When looking for treasure, every kid with a treasure map knows that ‘X’ marks the spot. That ‘X’ is a treasure marker and it is very useful information for treasure hunters and pirates alike!
In the medical setting, the maps are much more complicated and often much less complete a vial of blood, a few gigabytes of genomic data, an X-ray, or several questionnaires, just to name a few partial, highly-obscured views of the landscape. For a given malady, researchers explore these types of biological maps, looking for patterns and regularities that are strongly associated with the occurrence of the malady figuring out whether it has a unique signature ‘X’ that marks its presence or progression. When such a data signature is identified and validated, it is called a biomarker.
There are many types of biomarkers at least as many biomarker types as there are biological data types. If the signature is identified in blood, it’s a blood biomarker. If found in genomics data, it’s a genetic biomarker. If it comes from an X-ray or brain scan, it’s an imaging biomarker. And so on! Many of these biomarkers share a few things in common. For example, blood tests, genetic samples, and imaging appointments are often single-point-of-time measurements, or they are measured irregularly, at low frequency (e.g., annually measured, or quarterly at best). The reason for this is that data gathered from these samples is often costly in terms of equipment, in terms of expertise, and in terms of office and lab time.

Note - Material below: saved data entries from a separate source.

(* ===== verification/VmmFacts.v ===== *)
(** Facts about page-table entries, walks and the loops of [Vmm]. *)
From stdpp Require Import base numbers list gmap sets strings.
From S2P Require Import Prelude Pmm FrameAlloc Vmm.

(** ** Bits of an entry *)

Lemma has_testbit e n : 0 ≤ n → has e (2 ^ n) = Z.testbit e n.
Proof.
  intros Hn. unfold has. destruct (Z.testbit e n) eqn:E.
  - apply negb_true_iff, Z.eqb_neq. intros H.
    assert (Hb : Z.testbit (Z.land e (2 ^ n)) n = true).
    { by rewrite Z.land_spec, E, Z.pow2_bits_true. }
    by rewrite H, Z.bits_0 in Hb.
  - apply negb_false_iff, Z.eqb_eq, Z.bits_inj'. intros k Hk.
    rewrite Z.land_spec, Z.bits_0, Z.pow2_bits_eqb by done.
    destruct (Z.eqb_spec n k) as [->|]; [by rewrite E|by rewrite andb_false_r].
Qed.

Lemma has_present e : has e PTE_PRESENT = Z.testbit e 0.
Proof. by rewrite <- has_testbit. Qed.
Lemma has_writable e : has e PTE_WRITABLE = Z.testbit e 1.
Proof. by rewrite <- has_testbit. Qed.
Lemma has_huge e : has e PTE_HUGE = Z.testbit e 7.
Proof. by rewrite <- has_testbit. Qed.
Lemma has_cow e : has e PTE_COW = Z.testbit e 9.
Proof. by rewrite <- has_testbit. Qed.
Lemma has_nx e : has e PTE_NX = Z.testbit e 63.
Proof. by rewrite <- has_testbit. Qed.

(** The address field is bits 12 to 51. *)
Lemma addr_mask_bit i : 0 ≤ i → Z.testbit PTE_ADDR_MASK i = bool_decide (12 ≤ i < 52).
Proof.
  intros Hi. replace PTE_ADDR_MASK with (Z.shiftl (Z.ones 40) 12) by done.
  rewrite Z.shiftl_spec, Z.testbit_ones by lia.
  repeat case_bool_decide; try lia; destruct (Z.leb_spec 0 (i - 12)), (Z.ltb_spec (i - 12) 40); lia || done.
Qed.

Lemma not64_bit x i : 0 ≤ i → Z.testbit (not64 x) i =
  if decide (i < 64) then negb (Z.testbit x i) else Z.testbit x i.
Proof. apply not64_spec. Qed.

Lemma pte_addr_bit e i : 0 ≤ i →
  Z.testbit (pte_addr e) i = Z.testbit e i && bool_decide (12 ≤ i < 52).
Proof. intros Hi. unfold pte_addr. by rewrite Z.land_spec, addr_mask_bit. Qed.

Lemma pow2_bit n i : 0 ≤ n → 0 ≤ i → Z.testbit (2 ^ n) i = bool_decide (i = n).
Proof.
  intros Hn Hi. rewrite Z.pow2_bits_eqb by done.
  destruct (Z.eqb_spec n i); case_bool_decide; congruence.
Qed.

Lemma pte_addr_idemp e : pte_addr (pte_addr e) = pte_addr e.
Proof.
  apply Z.bits_inj'. intros i Hi. rewrite !pte_addr_bit by done.
  destruct (Z.testbit e i), (bool_decide (12 ≤ i < 52)); done.
Qed.

(** Entries that agree on everything but the permission bits 1 and 63. *)
Definition same_frame (x y : Z) : Prop :=
  ∀ i, 0 ≤ i < 64 → i ≠ 1 → i ≠ 63 → Z.testbit x i = Z.testbit y i.

#[global] Instance same_frame_equiv : Equivalence same_frame.
Proof.
  split; unfold same_frame.
  - done.
  - intros x y H i ???. by rewrite H.
  - intros x y z H1 H2 i ???. by rewrite H1, H2.
Qed.

Lemma same_frame_has x y n : same_frame x y → 0 ≤ n < 64 → n ≠ 1 → n ≠ 63 → has x (2 ^ n) = has y (2 ^ n).
Proof. intros H Hn H1 H2. rewrite !has_testbit by lia. by apply H. Qed.

Lemma same_frame_addr x y : same_frame x y → pte_addr x = pte_addr y.
Proof.
  intros H. apply Z.bits_inj'. intros i Hi. rewrite !pte_addr_bit by done.
  case_bool_decide; [|by rewrite !andb_false_r]. rewrite (H i) by lia. done.
Qed.

Lemma writable_bit i : 0 ≤ i → Z.testbit PTE_WRITABLE i = bool_decide (i = 1).
Proof. apply (pow2_bit 1); lia. Qed.
Lemma nx_bit i : 0 ≤ i → Z.testbit PTE_NX i = bool_decide (i = 63).
Proof. apply (pow2_bit 63); lia. Qed.
Lemma cow_bit i : 0 ≤ i → Z.testbit PTE_COW i = bool_decide (i = 9).
Proof. apply (pow2_bit 9); lia. Qed.

Lemma protect_pte_bit w x e i :
  0 ≤ i < 64 → Z.testbit (protect_pte w x e) i =
    if decide (i = 1) then w else if decide (i = 63) then negb x else Z.testbit e i.
Proof.
  intros Hi. unfold protect_pte.
  destruct w, x;
    repeat (rewrite Z.land_spec || rewrite Z.lor_spec || rewrite not64_bit by lia);
    rewrite ?writable_bit, ?nx_bit by lia;
    repeat case_decide; repeat case_bool_decide; try lia; subst; simpl;
    rewrite ?orb_true_r, ?orb_false_r, ?andb_true_r, ?andb_false_r; done.
Qed.

Lemma protect_pte_same w x e : same_frame (protect_pte w x e) e.
Proof. intros i Hi H1 H2. rewrite protect_pte_bit by done. by rewrite !decide_False. Qed.

(** ** Walks *)

Definition same_tables (m m' : pmem) : Prop := ∀ a, same_frame (rd m a) (rd m' a).

#[global] Instance same_tables_equiv : Equivalence same_tables.
Proof.
  split.
  - intros m a. reflexivity.
  - intros m m' H a. symmetry. apply H.
  - intros m1 m2 m3 H1 H2 a. etrans; [apply H1|apply H2].
Qed.

Lemma rd_insert m a v b : rd (<[a := v]> m) b = if decide (a = b) then v else rd m b.
Proof. unfold rd. rewrite lookup_insert. by case_decide. Qed.

(** A walk sees neither permission bit. *)
#[global] Instance walk_l1_proper : Proper (same_tables ==> eq ==> eq ==> eq) walk_l1.
Proof.
  intros m m' H l4 ? <- va ? <-. unfold walk_l1. cbv zeta.
  assert (Hp : ∀ a, has (rd m a) PTE_PRESENT = has (rd m' a) PTE_PRESENT).
  { intros a. apply (same_frame_has _ _ 0); [apply H|lia..]. }
  assert (Hh : ∀ a, has (rd m a) PTE_HUGE = has (rd m' a) PTE_HUGE).
  { intros a. apply (same_frame_has _ _ 7); [apply H|lia..]. }
  assert (Ha : ∀ a, pte_addr (rd m a) = pte_addr (rd m' a)).
  { intros a. apply same_frame_addr, H. }
  rewrite Hp, Ha. destruct (negb _); [done|]. rewrite Hp, Hh, Ha. destruct (negb _ || _); [done|].
  rewrite Hp, Hh, Ha. done.
Qed.

(** ** Ranges and loops *)

Lemma elem_of_range a b i : i ∈ range a b ↔ a ≤ i < b.
Proof. unfold range. rewrite elem_of_seqZ. lia. Qed.

(** A page-aligned table below 2^63 is its own page of slots. *)
Definition page_words (a : Z) : list Z := slot a <$> range 0 512.

Lemma elem_of_page_words a w :
  0 ≤ a < 2 ^ 63 → w ∈ page_words a ↔ ∃ i, 0 ≤ i < 512 ∧ w = a + 8 * i.
Proof.
  intros Ha. unfold page_words. rewrite list_elem_of_fmap.
  split; intros (i & H1 & H2).
  - apply elem_of_range in H2. exists i. split; [done|]. rewrite H1. unfold slot.
    apply add64_small. unfold u64_modulus. lia.
  - exists i. split; [|by apply elem_of_range]. rewrite H2. unfold slot. symmetry.
    apply add64_small. unfold u64_modulus. lia.
Qed.

Lemma slot_in_page a i : 0 ≤ i < 512 → slot a i ∈ page_words a.
Proof. intros Hi. apply list_elem_of_fmap. exists i. split; [done|]. by apply elem_of_range. Qed.

Lemma foldl_insert_rd (f : pmem → Z → Z) (addr : Z → Z) l m w :
  (w ∉ addr <$> l) → rd (foldl (λ m i, <[addr i := f m i]> m) m l) w = rd m w.
Proof.
  revert m. induction l as [|i l IH]; intros m Hw; [done|]. simpl in *.
  rewrite not_elem_of_cons in Hw. rewrite IH by tauto. rewrite rd_insert.
  rewrite decide_False; [done|]. naive_solver.
Qed.

Lemma zero_page_other a m w : w ∉ page_words a → rd (zero_page a m) w = rd m w.
Proof. apply (foldl_insert_rd (λ _ _, 0)). Qed.

Lemma copy_page_other old new m w : w ∉ page_words new → rd (copy_page old new m) w = rd m w.
Proof. apply (foldl_insert_rd (λ m i, rd m (slot old i))). Qed.

Lemma zero_page_zero a m w : w ∈ page_words a → rd (zero_page a m) w = 0.
Proof.
  unfold zero_page, page_words. revert m. induction (range 0 512) as [|i l IH]; intros m Hw.
  { by apply elem_of_nil in Hw. }
  simpl in *. destruct (decide (w ∈ slot a <$> l)) as [H|H]; [by apply IH|].
  rewrite (foldl_insert_rd (λ _ _, 0)) by done. apply elem_of_cons in Hw as [->|?]; [|done].
  by rewrite rd_insert, decide_True.
Qed.

(** Copying a page between disjoint frames. *)
Lemma copy_page_copies old new m i :
  (∀ j k, 0 ≤ j < 512 → 0 ≤ k < 512 → slot old j ≠ slot new k) →
  (∀ j k, 0 ≤ j < 512 → 0 ≤ k < 512 → slot new j = slot new k → j = k) →
  0 ≤ i < 512 → rd (copy_page old new m) (slot new i) = rd m (slot old i).
Proof.
  intros Hd Hinj Hi. unfold copy_page.
  assert (Hl : ∀ j, j ∈ range 0 512 → 0 ≤ j < 512) by (intros j; apply elem_of_range).
  assert (Hil : i ∈ range 0 512) by (by apply elem_of_range). revert Hl Hil. revert m.
  assert (Hnd : NoDup (range 0 512)) by apply NoDup_seqZ. revert Hnd.
  induction (range 0 512) as [|j l IH]; intros Hnd m Hl Hil; [by apply elem_of_nil in Hil|].
  apply NoDup_cons in Hnd as [Hj Hnd]. cbn [foldl]. apply elem_of_cons in Hil as [->|Hil].
  - rewrite (foldl_insert_rd (λ m i, rd m (slot old i))).
    + by rewrite rd_insert, decide_True.
    + intros Hin. apply list_elem_of_fmap in Hin as (k & E & Hk).
      assert (j = k) by (apply Hinj; [done|apply Hl; set_solver|done]). by subst.
  - rewrite IH; [|done|set_solver|done]. rewrite rd_insert, decide_False; [done|].
    intros E. apply (Hd i j); [done|apply Hl; set_solver|done].
Qed.

Section loops.
Context {S : Type}.

Lemma for_all_bind (l : list Z) (g : Z → list Z) (h : Z → S → res S) s :
  for_all (l ≫= g) h s = for_all l (λ i, for_all (g i) h) s.
Proof.
  assert (Happ : ∀ l1 l2 s, for_all (l1 ++ l2) h s = (let! s' := for_all l1 h s in for_all l2 h s')).
  { induction l1 as [|j l1 IH]; intros l2 s0; simpl; [done|].
    destruct (h j s0); simpl; [apply IH|done|done]. }
  revert s. induction l as [|i l IH]; intros s; simpl; [done|]. rewrite Happ.
  destruct (for_all (g i) h s); simpl; [apply IH|done|done].
Qed.

(** Two bodies that agree where an invariant holds give the same loop. *)
Lemma for_all_ext (P : S → Prop) l (f g : Z → S → res S) s :
  P s → (∀ i s, P s → f i s = g i s) → (∀ i s s', P s → g i s = Ret s' → P s') →
  for_all l f s = for_all l g s.
Proof.
  intros Hs Hfg HP. revert s Hs. induction l as [|i l IH]; intros s Hs; simpl; [done|].
  rewrite Hfg by done. destruct (g i s) eqn:E; simpl; [|done|done]. by apply IH; eapply HP.
Qed.

Lemma for_all_inv (P : S → Prop) l (f : Z → S → res S) s s' :
  P s → (∀ i s s', P s → f i s = Ret s' → P s') → for_all l f s = Ret s' → P s'.
Proof.
  intros Hs HP. revert s Hs. induction l as [|i l IH]; intros s Hs; simpl; [by intros [= <-]|].
  destruct (f i s) eqn:E; simpl; [|done|done]. intros E'. eapply IH; [|done]. by eapply HP.
Qed.

Lemma loop_inv (P : S → Prop) l (f : Z → S → S) s :
  P s → (∀ i s, P s → P (f i s)) → P (loop l f s).
Proof. intros Hs HP. unfold loop. revert s Hs. induction l; intros s Hs; simpl; auto. Qed.
End loops.

(** ** Frames *)

(** A physical frame: page aligned and below the 52-bit address limit. *)
Definition frame_ok (f : Z) : Prop := 0 ≤ f < 2 ^ 52 ∧ f mod 2 ^ 12 = 0.

Lemma frame_bits f i : frame_ok f → 0 ≤ i → Z.testbit f i = true → 12 ≤ i < 52.
Proof.
  intros [[H0 H1] H2] Hi Hb. split.
  - destruct (decide (12 ≤ i)); [done|]. exfalso.
    rewrite <- (Z.mod_pow2_bits_low f 12 i), H2, Z.bits_0 in Hb by lia. done.
  - destruct (decide (i < 52)); [done|]. exfalso. assert (f ≠ 0) by (intros ->; by rewrite Z.bits_0 in Hb).
    assert (Z.log2 f < 52) by (apply Z.log2_lt_pow2; lia).
    rewrite Z.bits_above_log2 in Hb by lia. done.
Qed.

Lemma pte_addr_frame f : frame_ok f → pte_addr f = f.
Proof.
  intros Hf. apply Z.bits_inj'. intros i Hi. rewrite pte_addr_bit by done.
  destruct (Z.testbit f i) eqn:E; [|done]. by rewrite bool_decide_eq_true_2 by eauto using frame_bits.
Qed.

Lemma frame_page_words f : frame_ok f →
  ∀ w, w ∈ page_words f ↔ ∃ i, 0 ≤ i < 512 ∧ w = f + 8 * i.
Proof. intros [[H0 H1] _] w. apply elem_of_page_words. lia. Qed.

Lemma frame_slot f i : frame_ok f → 0 ≤ i < 512 → slot f i = f + 8 * i.
Proof. intros [[H0 H1] _] Hi. unfold slot. apply add64_small. unfold u64_modulus. lia. Qed.

(** Distinct frames have no word in common. *)
Lemma frames_disjoint f g w :
  frame_ok f → frame_ok g → f ≠ g → w ∈ page_words f → w ∈ page_words g → False.
Proof.
  intros Hf Hg Hne H1 H2. apply frame_page_words in H1 as (i & Hi & ->); [|done].
  apply frame_page_words in H2 as (j & Hj & E); [|done].
  destruct Hf as [_ Hf], Hg as [_ Hg]. change (2 ^ 12) with 4096 in *.
  pose proof (Z.div_mod f 4096 ltac:(lia)). pose proof (Z.div_mod g 4096 ltac:(lia)). lia.
Qed.

Lemma pte_addr_frame_ok e : frame_ok (pte_addr e).
Proof.
  assert (Hz : pte_addr e = Z.shiftl (Z.land (Z.shiftr e 12) (Z.ones 40)) 12).
  { apply Z.bits_inj'. intros i Hi. rewrite pte_addr_bit by done.
    rewrite Z.shiftl_spec by done. destruct (decide (12 ≤ i)).
    - rewrite Z.land_spec, Z.shiftr_spec, Z.testbit_ones by lia.
      replace (i - 12 + 12) with i by lia. f_equal.
      case_bool_decide; destruct (Z.leb_spec 0 (i - 12)), (Z.ltb_spec (i - 12) 40); lia || done.
    - rewrite bool_decide_eq_false_2, andb_false_r by lia. rewrite Z.testbit_neg_r by lia. done. }
  rewrite Hz, Z.shiftl_mul_pow2 by lia. rewrite Z.land_ones by lia.
  pose proof (Z.mod_pos_bound (Z.shiftr e 12) (2 ^ 40) ltac:(lia)). split.
  - lia.
  - apply Z.mod_mul. lia.
Qed.

(** The entry a write fault installs. *)
Definition private_pte (f e : Z) : Z :=
  Z.lor f (Z.lor (Z.land (Z.land e (not64 PTE_ADDR_MASK)) (not64 PTE_COW)) PTE_WRITABLE).

Lemma private_pte_bit f e i : 0 ≤ i < 64 → Z.testbit (private_pte f e) i =
  Z.testbit f i || ((Z.testbit e i && negb (bool_decide (12 ≤ i < 52)) && negb (bool_decide (i = 9)))
    || bool_decide (i = 1)).
Proof.
  intros Hi. unfold private_pte.
  rewrite !Z.lor_spec, !Z.land_spec, !not64_bit by lia. rewrite !decide_True by lia.
  by rewrite addr_mask_bit, cow_bit, writable_bit by lia.
Qed.

Lemma private_pte_spec f e :
  frame_ok f → pte_addr (private_pte f e) = f ∧ has (private_pte f e) PTE_WRITABLE = true ∧
    has (private_pte f e) PTE_COW = false ∧
    has (private_pte f e) PTE_PRESENT = has e PTE_PRESENT.
Proof.
  intros Hf. pose proof (frame_bits f) as Hb.
  assert (Hlow : ∀ i, 0 ≤ i < 12 → Z.testbit f i = false).
  { intros i Hi. destruct (Z.testbit f i) eqn:E; [|done]. apply Hb in E; [lia|done|lia]. }
  split_and!.
  - apply Z.bits_inj'. intros i Hi. rewrite pte_addr_bit by done.
    destruct (decide (12 ≤ i < 52)) as [H|H].
    + rewrite private_pte_bit by lia. rewrite !(bool_decide_eq_true_2 _ H).
      rewrite bool_decide_eq_false_2 by lia. simpl.
      by rewrite andb_false_r, (bool_decide_eq_false_2 (i = 1)), orb_false_r, andb_true_r by lia.
    + rewrite (bool_decide_eq_false_2 _ H), andb_false_r.
      destruct (Z.testbit f i) eqn:E; [|done]. exfalso. apply H. by apply Hb.
  - rewrite has_writable, private_pte_bit by lia. by rewrite !orb_true_r.
  - rewrite has_cow, private_pte_bit by lia. rewrite Hlow by lia. by rewrite !andb_false_r.
  - rewrite !has_present, private_pte_bit by lia. rewrite Hlow by lia. simpl.
    by rewrite !andb_true_r, orb_false_r.
Qed.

Not all data is as costly though.
In 2020, most of us have a smartphone in our pocket or bag during significant portions of the day. Some of us have smart watches or fitness trackers. These types of devices mobiles, wearables, generally have an accelerometer onboard, and often a gyroscope and magnetometer as well. These sensor suites cheaply capture data points that inherently carry information regarding your energy levels, motion, and activities, which in turn hold information pertaining to current and evolving biological and psychological states. In other words, it is not impossible to derive important biomarkers from such digital devices.
This is often referred to as a digital biomarker.
At CVB, we explore the sensor data recorded from such mobile and wearable devices, seeking digital biomarkers that can be used to help track the progression (or stasis) of symptoms and conditions that arise in Rett syndrome, Parkinson’s disease, and other brain-related conditions, such as depression and post-traumatic stress disorder.
An important approach in health-tracking analytics is to contextualize the raw sensor data by annotating it with semantically meaningful information, such as whether the subject is currently on the move (active) or idly sitting around (inactive). With some further sophistication, it’s possible to further annotate some basic activities of daily living, such as walking, running, sitting, standing, laying, and so on. Finally, disease-specific behaviors can be detected, classified, and tracked over time as well (e.g., stereotypic hand motions in Rett syndrome, or tremors in Parkinson’s).
The important takeaway from all of this is its profound potential for providing clinicians and other stakeholders with important, time-varying, human-interpretable biomarkers at a relatively high frequency weekly, daily, or even hourly metrics on a screen, showing clear trends and fluctuations. For some diseases, this means that a clinician no longer has to rely on scattershot journal notes and patient questionnaires every few months to infer whether a new medical treatment plan is working or not. For others, this means that expensive, low frequency biomarkers can be supported by and at times, possibly even replaced by cheap, high frequency proxies.
Probably the most important implication of digital biomarkers derived from commonly used devices, such as mobile phones, is that the discovery and publishing of such biomarkers is open to the world, allowing individuals to better track and understand their own health and healthcare.